(** A real of the rounding interval of a valid float64 rounds to it. *)
Lemma round_ratio_interval (s : bool) (m : positive) (e num den : Z) :
  bounded prec emax m e = true -> 0 < num -> 0 < den ->
  in_rounding_interval m e num den = true ->
  round_ratio s num den = S754_finite s m e.
Proof.
  intros Hb HN HD Hin. destruct (bounded_inv m e Hb) as (He & Hm & Hcase).
  apply in_rounding_interval_step in Hin; [|lia|done]. cbv zeta in Hin.
  pose proof (pow2_pos (e + 1075) ltac:(lia)) as HP.
  pose proof (pow2_pos 1075 ltac:(lia)) as HK.
  assert (0 < num * 2 ^ 1075) as Hx by (apply Z.mul_pos_pos; lia).
  assert (0 < den * 2 ^ (e + 1075)) as Hstep by (apply Z.mul_pos_pos; lia).
  assert (2 ^ (e + 1075) = 2 * 2 ^ (e + 1074)) as HG2.
  { replace (e + 1075) with (Z.succ (e + 1074)) by lia. apply Z.pow_succ_r. lia. }
  pose proof (pow2_pos (e + 1074) ltac:(lia)) as HG.
  assert (forall a, 0 <= a -> 2 ^ (a + (e + 1075)) * den = 2 ^ a * (den * 2 ^ (e + 1075))) as Hpow.
  { intros a Ha. rewrite Z.pow_add_r by lia. ring. }
  assert (forall a, 0 <= a -> 2 ^ (a + (e + 1074)) * den = 2 ^ a * (den * 2 ^ (e + 1074))) as Hpow'.
  { intros a Ha. rewrite Z.pow_add_r by lia. ring. }
  set (below := if (Z.pos m =? 2 ^ 52) && (-1074 <? e) then 1 else 2) in *.
  assert (1 <= below <= 2) as Hbelow by (unfold below; destruct (_ && _); lia).
  destruct (interval_facts _ _ _ _ Hbelow Hin Hstep) as ([Hlo Hhi] & Hhalf).
  assert (1 * (den * 2 ^ (e + 1075)) <= Z.pos m * (den * 2 ^ (e + 1075))) as HM1
    by (apply Z.mul_le_mono_nonneg_r; lia).
  assert (Z.pos m * (den * 2 ^ (e + 1075)) <= 9007199254740991 * (den * 2 ^ (e + 1075))) as HM2
    by (apply Z.mul_le_mono_nonneg_r; [lia|literals; lia]).
  assert (below * (den * 2 ^ (e + 1075)) <= 2 * (den * 2 ^ (e + 1075))) as HB2
    by (apply Z.mul_le_mono_nonneg_r; lia).
  destruct (Z.eq_dec e (-1074)) as [Hemin|Hnorm].
  - (* the least exponent *)
    assert (2 ^ (e + 1075) = 2) as H2 by (rewrite Hemin; reflexivity).
    assert (den <= num * 2 ^ 1075 < 2 ^ 54 * den) as [Hxlo Hxhi].
    { change (2 ^ 54) with 18014398509481984. rewrite H2 in *. lia. }
    assert (0 < num * 2 ^ 1075 / den) as Hy by (apply Z.div_str_pos; lia).
    assert (num * 2 ^ 1075 / den < 2 ^ 54) as Hy54 by (apply Z.div_lt_upper_bound; lia).
    apply Z.log2_lt_pow2 in Hy54; [|done].
    rewrite (round_ratio_at s num den e (Z.pos m)); try done; literals.
    + destruct (Z.eqb_spec (Z.pos m) 9007199254740992); [lia|].
      destruct (Z.leb_spec e 971); [done|lia].
    + lia.
    + apply round_half_even_spec; [done|lia|done].
  - destruct Hcase as [Hnormal|?]; [|lia]. literals.
    assert (4503599627370496 * (den * 2 ^ (e + 1075)) <= Z.pos m * (den * 2 ^ (e + 1075))) as HM3
      by (apply Z.mul_le_mono_nonneg_r; lia).
    destruct (Z.le_gt_cases (4503599627370496 * (den * 2 ^ (e + 1075))) (num * 2 ^ 1075))
      as [Hup|Hdown].
    + (* the binade of the float *)
      assert (2 ^ (e + 1127) * den <= num * 2 ^ 1075 < 2 ^ (e + 1127 + 1) * den) as Hbin.
      { replace (e + 1127 + 1) with (53 + (e + 1075)) by lia.
        replace (e + 1127) with (52 + (e + 1075)) by lia.
        rewrite !Hpow by lia. literals. lia. }
      pose proof (log2_div_binade _ den (e + 1127) HD ltac:(lia) Hbin) as Hlog.
      assert (0 < num * 2 ^ 1075 / den) as Hy.
      { apply Z.div_str_pos. split; [lia|].
        pose proof (pow2_pos (e + 1127) ltac:(lia)).
        assert (1 * den <= 2 ^ (e + 1127) * den) by (apply Z.mul_le_mono_nonneg_r; lia).
        lia. }
      rewrite (round_ratio_at s num den e (Z.pos m)); try done; literals.
      * destruct (Z.eqb_spec (Z.pos m) 9007199254740992); [lia|].
        destruct (Z.leb_spec e 971); [done|lia].
      * lia.
      * apply round_half_even_spec; [done|lia|done].
    + (* just below a power of two: the binade below *)
      assert (Z.pos m = 4503599627370496) as Hm52.
      { destruct (Z.le_gt_cases 4503599627370497 (Z.pos m)) as [Hbig|?]; [|lia].
        apply (Z.mul_le_mono_nonneg_r _ _ (den * 2 ^ (e + 1075))) in Hbig; lia. }
      assert (below = 1) as Hb1.
      { unfold below. rewrite Hm52.
        destruct (Z.ltb_spec (-1074) e); [reflexivity|lia]. }
      rewrite Hb1, Hm52 in *. rewrite HG2 in *.
      assert (2 ^ (e + 1126) * den <= num * 2 ^ 1075 < 2 ^ (e + 1126 + 1) * den) as Hbin.
      { replace (e + 1126 + 1) with (53 + (e + 1074)) by lia.
        replace (e + 1126) with (52 + (e + 1074)) by lia.
        rewrite !Hpow' by lia. literals. lia. }
      pose proof (log2_div_binade _ den (e + 1126) HD ltac:(lia) Hbin) as Hlog.
      assert (0 < num * 2 ^ 1075 / den) as Hy.
      { apply Z.div_str_pos. split; [lia|].
        pose proof (pow2_pos (e + 1126) ltac:(lia)).
        assert (1 * den <= 2 ^ (e + 1126) * den) by (apply Z.mul_le_mono_nonneg_r; lia).
        lia. }
      rewrite (round_ratio_at s num den (e - 1) 9007199254740992); try done; literals.
      * cbn [Z.eqb Pos.eqb]. replace (e - 1 + 1) with e by lia.
        destruct (Z.leb_spec e 971); [|lia].
        f_equal. apply Pos2Z.inj. rewrite Hm52. reflexivity.
      * lia.
      * replace (e - 1 + 1075) with (e + 1074) by lia.
        assert (0 < den * 2 ^ (e + 1074)) by (apply Z.mul_pos_pos; lia).
        apply round_half_even_spec; [done|lia|]. cbn [Z.even]. lia.
Qed.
□ □ □
I need every line from the material that contains the word "Hlog".

      pose proof (log2_div_binade _ den (e + 1127) HD ltac:(lia) Hbin) as Hlog.
      pose proof (log2_div_binade _ den (e + 1126) HD ltac:(lia) Hbin) as Hlog.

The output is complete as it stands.